--- START ---

(* ===== verification/PyModules.v ===== *)
(** * Python module paths ([indexer/pipeline/python_modules.rs])

    Import roots, the map from dotted module paths to files, relative imports,
    and the bounded search through re-exports.  A [HashSet] of paths is a [gset];
    its iteration order is that of [elements], which no result below depends on. *)

From S2P Require Import Prelude Str Tables.

(** ** Import roots *)

(** [let mut dir = ..; while let Some(d) = dir { chain.push(d); dir = .. }]: the
    directories above a path, nearest first.  Each step shortens the string. *)
Fixpoint dir_chain (fuel : nat) (path : string) : list string :=
  match fuel with
  | 0 => []
  | S fuel' =>
      match rsplit_once "/" path with
      | Some (d, _) => d :: dir_chain fuel' d
      | None => []
      end
  end.
Definition chain_of (path : string) : list string := dir_chain (String.length path) path.

(** [for d in chain.iter().rev()] up to the first package. *)
Fixpoint add_roots (packages : gset string) (root_first : list string) (roots : gset string)
    : gset string :=
  match root_first with
  | [] => roots
  | d :: ds => if bool_decide (d ∈ packages) then roots
               else add_roots packages ds ({[d]} ∪ roots)
  end.

Definition packages_of (python_paths : gset string) : gset string :=
  list_to_set (omap (strip_suffix "/__init__.py") (elements python_paths)).

Definition import_roots (python_paths : gset string) : gset string :=
  foldr (λ path, add_roots (packages_of python_paths) (reverse (chain_of path)))
    {[ "" ]} (elements python_paths).

(** ** The module map *)

Definition module_stem (path : string) : option string :=
  match strip_suffix "/__init__.py" path with
  | Some s => Some s
  | None => strip_suffix ".py" path
  end.

Definition rel_to_root (root stripped : string) : option string :=
  if String.eqb root "" then Some stripped
  else r ← strip_prefix root stripped; strip_prefix "/" r.

(** [map.entry(rel.replace('/', ".")).or_default().push(path.clone())] *)
Definition register (path stripped root : string) (map : gmap string (list string))
    : gmap string (list string) :=
  match rel_to_root root stripped with
  | Some rel =>
      if String.eqb rel "" then map
      else let key := replace_char "/" "." rel in
           <[key := default [] (map !! key) ++ [path]]> map
  | None => map
  end.

Definition register_file (roots : gset string) (path : string)
    (map : gmap string (list string)) : gmap string (list string) :=
  match module_stem path with
  | Some stripped => foldr (register path stripped) map (elements roots)
  | None => map
  end.

Definition build_python_module_map (python_paths : gset string) : gmap string (list string) :=
  let roots := import_roots python_paths in
  let map := foldr (register_file roots) ∅ (elements python_paths) in
  (λ paths, vec_dedup (sort_by str_leb paths)) <$> map.

Definition changed_module_paths (before after : gset string) : gset string :=
  let old := build_python_module_map before in
  let new := build_python_module_map after in
  filter (λ k, old !! k ≠ new !! k) (dom old ∪ dom new).

Definition project_module_files (python_module : string)
    (python_module_map : gmap string (list string)) : option (list string) :=
  python_module_map !! python_module.

(** ** Relative imports *)

Definition dir_of_path (path : string) : string :=
  match rsplit_once "/" path with Some (d, _) => d | None => "" end.

(** [while let Some(r) = rest.strip_prefix('.')], one directory up per dot. *)
Fixpoint climb (dir rest : string) : option (string * string) :=
  match rest with
  | String c r =>
      if Ascii.eqb c ch_dot then
        if String.eqb dir "" then None else climb (dir_of_path dir) r
      else Some (dir, rest)
  | EmptyString => Some (dir, rest)
  end.

Definition relative_module_path (python_module importer : string) : option string :=
  rest ← strip_prefix "." python_module;
  '(dir, rest) ← climb (dir_of_path importer) rest;
  if String.eqb dir "" then
    if String.eqb rest "" then None else Some (replace_char "." "/" rest)
  else if String.eqb rest "" then Some dir
  else Some (dir +:+ "/" +:+ replace_char "." "/" rest).

Definition project_module_files_from (python_module importer : string)
    (python_module_map : gmap string (list string)) : option (list string) :=
  if negb (starts_with "." python_module) then
    project_module_files python_module python_module_map
  else
    path ← relative_module_path python_module importer;
    let wanted := [path +:+ ".py"; path +:+ "/__init__.py"] in
    found ← python_module_map !! replace_char "/" "." path;
    let files := filter (λ f, f ∈ wanted) found in
    if bool_decide (files = []) then None else Some files.

(** ** Binding *)

Definition resolve_python_module_targets (module_files : list string) (is_module_import : bool)
    (target_name : string) (node_id_to_path : gmap Z string)
    (name_to_ids : gmap string (list Z)) : option (list Z) :=
  let lookup_name := if is_module_import then "<module>" else target_name in
  all_ids ← name_to_ids !! lookup_name;
  let targets := filter (λ nid, match node_id_to_path !! nid with
                                | Some p => bool_decide (p ∈ module_files)
                                | None => false
                                end = true) all_ids in
  if bool_decide (targets = []) then None else Some targets.

(** [SELECT type = 'method' FROM nodes WHERE id = ?1] for each id; a missing row
    drops the id. *)
Definition module_attribute_ids (db : Database) (ids : list Z) : list Z :=
  let is_method id := (λ '(_, n), bool_decide (n_type n = "method"))
                        <$> list_find (λ n, n_id n = id) (db_nodes db) in
  filter (λ id, is_method id = Some false) ids.

(** ** Re-exports *)

Definition REEXPORT_MAX_DEPTH : nat := 8.

Record ReexportEdge := mkReexport {
  target : Z;
  sources : option Z;
  target_name : string;
  target_path : string;
  python_module : string;
}.

(** [by_file] of [ReexportEdges], and the set [on_path]. *)
Record Search := mkSearch {
  by_file : gmap string (list ReexportEdge);
  on_path : gset (string * string);
}.

Definition forget (file : string) (by_file : gmap string (list ReexportEdge))
    : gmap string (list ReexportEdge) := delete file by_file.

(** The query of [ReexportEdges::of]; [json_text] and [json_int] are SQLite's
    [json_extract] on an edge's metadata. *)
Section Query.
Context (json_text : option string → string → option string)
        (json_int : option string → string → option Z).

Definition reexport_row (e : EdgeRow) (tn : NodeRow) (tf : FileRow) : option ReexportEdge :=
  m ← json_text (e_metadata e) "$.python_module";
  if bool_decide (json_text (e_metadata e) "$.is_module_import" = None
                  ∧ json_text (e_metadata e) "$.as" = None
                  ∧ json_text (e_metadata e) "$.attr" = None)
  then Some (mkReexport (e_target_id e) (json_int (e_metadata e) "$.n") (n_name tn) (f_path tf) m)
  else None.

Definition reexport_rows (db : Database) (file : string) : list ReexportEdge :=
  f ← filter (λ f, f_path f = file) (db_files db);
  sn ← filter (λ sn, n_file_id sn = f_id f ∧ n_name sn = "<module>") (db_nodes db);
  e ← filter (λ e, e_source_id e = n_id sn ∧ e_relation e = "imports") (db_edges db);
  tn ← filter (λ tn, n_id tn = e_target_id e) (db_nodes db);
  tf ← filter (λ tf, f_id tf = n_file_id tn) (db_files db);
  option_list (reexport_row e tn tf).
End Query.

Section Reexports.
Context (read : string → list ReexportEdge) (python_module_map : gmap string (list string)).

(** [ReexportEdges::of]: read once per file. *)
Definition edges_of (file : string) (by_file : gmap string (list ReexportEdge))
    : list ReexportEdge * gmap string (list ReexportEdge) :=
  let by_file := if bool_decide (is_Some (by_file !! file)) then by_file
                 else <[file := read file]> by_file in
  (default [] (by_file !! file), by_file).

(** [None] is a search that ran out of fuel. *)
Definition Answer : Type := option (list Z * Search).

Section Loops.
Context (again : string → Search → Answer).

(** [for f in &files { if verified { break; } verified = reexports_of(..).contains(&target) }] *)
Fixpoint verify_files (goal : Z) (verified : bool) (files : list string) (s : Search)
    : option (bool * Search) :=
  match files with
  | [] => Some (verified, s)
  | f :: files' =>
      if verified then Some (verified, s)
      else
        '(ids, s) ← again f s;
        verify_files goal (bool_decide (goal ∈ ids)) files' s
  end.

Fixpoint verify_rows (file : string) (rows : list ReexportEdge) (s : Search) : Answer :=
  match rows with
  | [] => Some ([], s)
  | e :: rows' =>
      match project_module_files_from (python_module e) file python_module_map with
      | None => verify_rows file rows' s
      | Some files =>
          '(verified, s) ← verify_files (target e) (bool_decide (target_path e ∈ files)) files s;
          '(out, s) ← verify_rows file rows' s;
          Some (if verified : bool then target e :: out else out, s)
      end
  end.
End Loops.

Fixpoint reexports_of (fuel : nat) (name file : string) (s : Search) : Answer :=
  match fuel with
  | 0 => None
  | S fuel' =>
      let key := (file, name) in
      if bool_decide (REEXPORT_MAX_DEPTH < size (on_path s)) || bool_decide (key ∈ on_path s)
      then Some ([], s)
      else
        let '(edges, cache) := edges_of file (by_file s) in
        let s := mkSearch cache ({[key]} ∪ on_path s) in
        let matched := filter (λ e, target_name e = name) edges in
        if bool_decide (Exists (λ e, is_Some (sources e)) matched)
        then Some ([], mkSearch (by_file s) (on_path s ∖ {[key]}))
        else
          '(out, s) ← verify_rows (reexports_of fuel' name) file matched s;
          Some (out, mkSearch (by_file s) (on_path s ∖ {[key]}))
  end.

Fixpoint extend_files (fuel : nat) (name : string) (module_files : list string) (s : Search)
    : Answer :=
  match module_files with
  | [] => Some ([], s)
  | file :: files' =>
      '(ids, s) ← reexports_of fuel name file s;
      '(out, s) ← extend_files fuel name files' s;
      Some (ids ++ out, s)
  end.

(** The answer, and the edges held for the next question. *)
Definition python_reexport_targets (by_file0 : gmap string (list ReexportEdge))
    (module_files : list string) (name : string)
    : option (list Z * gmap string (list ReexportEdge)) :=
  '(out, s) ← extend_files (REEXPORT_MAX_DEPTH + 2) name module_files (mkSearch by_file0 ∅);
  Some (vec_dedup (sort_by Z.leb out), by_file s).
End Reexports.

Example package_blocks_root :
  let m := build_python_module_map
    {["accelerate/__init__.py"; "accelerate/logging.py"; "src/db.py"]} in
  project_module_files "logging" m = None
  ∧ project_module_files "accelerate.logging" m = Some ["accelerate/logging.py"]
  ∧ project_module_files "db" m = Some ["src/db.py"].
Proof. by vm_compute. Qed.

(** ** Directories above a path *)

(** [d] is a directory above [p]. *)
Definition above (d p : string) : Prop := ∃ b, p = d +:+ "/" +:+ b.

Lemma slash_cases a b c d :
  a +:+ "/" +:+ b = c +:+ "/" +:+ d →
  (a = c ∧ b = d) ∨ (∃ m, c = a +:+ "/" +:+ m ∧ b = m +:+ "/" +:+ d)
  ∨ (∃ m, a = c +:+ "/" +:+ m ∧ d = m +:+ "/" +:+ b).
Proof.
  revert c. induction a as [|x a IH]; intros [|y c] H; simpl in *.
  - left. by injection H as ->.
  - injection H as <- ->. right; left. by exists c.
  - injection H as -> <-. right; right. by exists a.
  - injection H as <- H. destruct (IH c H) as [[-> ->]|[[m [-> ->]]|[m [-> ->]]]].
    + by left.
    + right; left. by exists m.
    + right; right. by exists m.
Qed.

Lemma above_trans d e p : above d e → above e p → above d p.
Proof. intros [b ->] [b' ->]. exists (b +:+ "/" +:+ b'). by rewrite !str_app_assoc. Qed.

Lemma above_length d p : above d p → String.length d < String.length p.
Proof. intros [b ->]. rewrite str_length_app. simpl. lia. Qed.

Lemma rsplit_above p d b : rsplit_once "/" p = Some (d, b) → above d p.
Proof. intros [-> _]%rsplit_once_Some. by exists b. Qed.

Lemma dir_chain_fuel fuel p : String.length p ≤ fuel → dir_chain fuel p = chain_of p.
Proof.
  unfold chain_of. revert p. assert (∀ n m p, String.length p ≤ n → String.length p ≤ m →
    dir_chain n p = dir_chain m p) as H; [|intros p Hp; by apply H].
  induction n as [|n IH]; intros [|m] p Hn Hm; simpl; try done.
  - destruct p; simpl in Hn; [done|lia].
  - destruct p; simpl in Hm; [done|lia].
  - destruct (rsplit_once "/" p) as [[d b]|] eqn:E; [|done].
    apply rsplit_above, above_length in E. f_equal. apply IH; lia.
Qed.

--- END ---

### Work required
From the entries above, write out only the lines starting at the line that holds "else add_roots packages" and ending at the line that holds "else r ← strip_prefix", keeping both and matching them exactly.

### Exercise output
               else add_roots packages ds ({[d]} ∪ roots)
  end.

Definition packages_of (python_paths : gset string) : gset string :=
  list_to_set (omap (strip_suffix "/__init__.py") (elements python_paths)).

Definition import_roots (python_paths : gset string) : gset string :=
  foldr (λ path, add_roots (packages_of python_paths) (reverse (chain_of path)))
    {[ "" ]} (elements python_paths).

(** ** The module map *)

Definition module_stem (path : string) : option string :=
  match strip_suffix "/__init__.py" path with
  | Some s => Some s
  | None => strip_suffix ".py" path
  end.

Definition rel_to_root (root stripped : string) : option string :=
  if String.eqb root "" then Some stripped
  else r ← strip_prefix root stripped; strip_prefix "/" r.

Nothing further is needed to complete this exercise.